E non per la vicinanza degli avvenimenti ma, paradossalmente,
per la loro "lontananza". Negli anni Settanta gli avvenimenti
erano ancora in corso e man mano che gli anni scorrevano era più
forte la tentazione della rimozione che la voglia di ricordare
e capire. Gli anni '80 non avevano nulla da chiedere all'utopia
sessantottina. Si è prodotta in quegli anni, anche per questioni
anagrafiche, soprattutto memoria, da persone talmente dentro agli
avvenimenti da pensare di non dover chiedere nulla alla storia
ma tutto alla memoria(per difendere il patrimonio o per attaccarlo
a seconda dei casi). Gli anni novanta hanno conosciuto finalmente
un interesse per il '68 che nasce da domande precise della storia
di oggi. Il trentennale è caduto in un momento in cui la sinistra
sembra avere esaurito la sua carica progettuale, in cui la dimensione
della politica ha perduto il primato che l'ha caratterizzata fino
agli anni settanta. Quello curato da Adagio Cerrato e Urso è un
corposo volume nato dalla consapevolezza che il Sessantotto non
è stato un fenomeno sorto dal nulla, che a preparare il terreno
è stato un "lungo decennio", quello che dalla fine degli anni
Cinquanta ha occupato tutti gli anni Sessanta. Un volume collettivo,
con contributi di Attilio Mangano, Marica Tolomelli e Jan Kurz,
Roberta Fossati, Dario Petrosino, Giorgio Gattei, Fabrizio Billi,
Luigi Urettini, Diego Giachetti, Sergio Dalmasso, William Gambetta,
Umberto Gentiloni, Francesco Germinario, Andrea Rapini oltre che
dei curatori. Nonostante il diverso valore dei contributi, implicito
nella scelta stessa del volume collettaneo, il libro riesce a
dare un buon quadro d'insieme del fenomeno Sessantotto, nelle
sue radici, nei suoi esiti e nelle sue implicazioni. La scelta
è stata quella di affrontare i problemi dal punto di vista tematico.
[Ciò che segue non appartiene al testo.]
(* ===== verification/AuthorizationCode.v ===== *)
(** * Authorization codes ([src/oidc/code/authorization_code.rs])

    The data a code carries from [/authorize] to [/token] and the check that a
    token request matches it.  The two methods that sign and verify a code only
    call [SignedAuthorizationCode]'s; they are in [Signature.v]. *)
From S2P Require Import Prelude RustStd Externs Pkce.

Inductive TokenRequestError := InvalidClientId | InvalidRedirectUri | InvalidPKCE.

(** The [Display] of the error, from its [#[error(...)]] attributes. *)
Definition TokenRequestError_to_string (e : TokenRequestError) : string :=
  match e with
  | InvalidClientId => "Authorization code not issued for this client."
  | InvalidRedirectUri => "Authorization code not issued for this redirect URI."
  | InvalidPKCE => "Proof key did not match verifier."
  end.

Record AuthorizationCode := mkAuthorizationCode {
  ac_client_id : string;
  ac_redirect_uri : string;
  ac_code_challenge : option string;
  ac_code_challenge_method : CodeChallengeMethod;
  ac_timestamp : SystemTime;
  ac_subject : string;
  ac_nonce : option string;
  ac_groups : list string;
  ac_scope : list string;
}.

#[export] Instance AuthorizationCode_eq_dec : EqDecision AuthorizationCode.
Proof. solve_decision. Defined.

Section authorization_code.
Context `{Hashes, Base64}.

Definition validate_token_request (self : AuthorizationCode) (client_id redirect_uri : string)
    (code_verifier : option string) : result unit TokenRequestError :=
  if negb (bool_decide (ac_client_id self = client_id)) then Err InvalidClientId
  else if negb (bool_decide (ac_redirect_uri self = redirect_uri)) then Err InvalidRedirectUri
  else
    match ac_code_challenge self with
    | Some challenge =>
        let? verifier := ok_or InvalidPKCE code_verifier in
        if negb (verify_pkce (ac_code_challenge_method self) challenge verifier)
        then Err InvalidPKCE else Ok tt
    | None => Ok tt
    end.

(** The proof key a request presents matches the challenge of the code, if it
    has one. *)
Definition pkce_matches (self : AuthorizationCode) (code_verifier : option string) : Prop :=
  match ac_code_challenge self with
  | Some challenge =>
      ∃ v, code_verifier = Some v ∧ challenge = pkce_challenge (ac_code_challenge_method self) v
  | None => True
  end.

Lemma validate_token_request_Ok self cid uri v :
  validate_token_request self cid uri v = Ok tt ↔
  ac_client_id self = cid ∧ ac_redirect_uri self = uri ∧ pkce_matches self v.
Proof.
  unfold validate_token_request, pkce_matches.
  case_bool_decide; simpl; [|naive_solver]. case_bool_decide; simpl; [|naive_solver].
  destruct (ac_code_challenge self) as [ch|]; [|naive_solver].
  destruct v as [v|]; simpl; [|naive_solver].
  destruct (verify_pkce _ _ _) eqn:E; simpl.
  - apply verify_pkce_iff in E. naive_solver.
  - split; [done|]. intros (_ & _ & v' & [= <-] & Hv). apply verify_pkce_iff in Hv. congruence.
Qed.

(** C25: a token request is accepted for a code exactly when client, redirect URI
    and proof key all match; otherwise the error names the first of the three
    checks that fails, in this order. *)
Theorem validate_token_request_decides (self : AuthorizationCode) (cid uri : string)
    (v : option string) :
  match validate_token_request self cid uri v with
  | Ok tt => ac_client_id self = cid ∧ ac_redirect_uri self = uri ∧ pkce_matches self v
  | Err InvalidClientId => ac_client_id self ≠ cid
  | Err InvalidRedirectUri => ac_client_id self = cid ∧ ac_redirect_uri self ≠ uri
  | Err InvalidPKCE =>
      ac_client_id self = cid ∧ ac_redirect_uri self = uri ∧ ¬ pkce_matches self v
  end.
Proof.
  destruct (validate_token_request self cid uri v) as [[]|e] eqn:E.
  { by apply validate_token_request_Ok. }
  assert (Hno : ¬ (ac_client_id self = cid ∧ ac_redirect_uri self = uri ∧ pkce_matches self v))
    by (rewrite <- validate_token_request_Ok; congruence).
  unfold validate_token_request in E.
  case_bool_decide; simplify_eq/=; [|done]. case_bool_decide; simplify_eq/=; [|done].
  destruct (ac_code_challenge self), v; simplify_eq/=; repeat case_match; simplify_eq/=;
    naive_solver.
Qed.
End authorization_code.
Ne vien fuori una piccola enciclopedia in cui ritroviamo i giovani
(Attilio Mangano), gli studenti (Marica Tolomelli e Jan Kurz),
cattolici (Rocco Cerrato), cattolici e sessualità (Roberta Fossati),
l'omosessualità (Dario Petrosino), pensiero economico (Giorgio
Gattei, su Sraffa), operai e operaismo (Fabrizio Billi, Luigi
Urettini), nuova sinistra (Diego Giachetti), cinema (Carmelo Adagio),
sinistra con i suoi partiti e riviste (Sergio Dalmasso), Pci e
politica culturale (William Gambetta), destra (Francesco Germinario)
e antifascismo (Andrea Rapini). Un denso saggio iniziale, di Simona
Urso, serve a fare la storia della critica storiografica sul periodo.
Densità e varietà dei saggi presenti nel volume ci impedisce di
poterli esaminare uno per uno. Ci limitiamo a alcuni "sondaggi",
a partire proprio dal saggio introduttivo. Tarrow, Revelli, Crainz,
Ortoleva, Arrighi, Hopkins, Wallerstein, Piccone Stella, sono
alcuni degli studiosi che Simona Urso, nell'introduzione, chiama
in causa per affrontare alcuni nodi centrali, difetti e limiti,
strade ancora da percorrere, della storiografia italiana sul "lungo
decennio". Rimandando alla lettura per un'analisi articolata,
è bene ricordare qualche conclusione e qualche indicazione, utilissima
per leggere i saggi contenuti nel libro e per continuare la ricerca
su questi temi. Se incrociamo storia dei movimenti collettivi,
storia politica, (con l'avvertenza che non serve più insistere
sulla crisi del centro sinistra, come in molti fanno, che è solo
uno degli elementi del paesaggio) storia dei fenomeni culturali,
ci rendiamo conto che il Sessantotto è frutto di un processo Un
processo che si snoda, a partire dalla crisi del 1956, per tutti
gli anni Sessanta, con propaggini fino ai primi anni Settanta
e che rappresenta la conclusione di un lungo dopoguerra. Fra le
cause dell'esaurirsi del processo, l'oscillazione del ciclo economico,
"che portò il ceto operaio a cercare lo scontro perché le politiche
economiche lo avevano estromesso e usato, soprattutto dopo la
depressione del 1963-1965. Quello stesso ciclo economico aveva
favorito le speranze di accesso a ranghi più alti della società
per il ceto piccolo-borghese, il solo che aveva individuato, se
non benefici, codici di riferimento nel boom e nei consumi di
massa". Sottolineare l'idea del processo significa riconoscere
che "il 68 contiene in sé sia la rottura che la richiesta di integrazione".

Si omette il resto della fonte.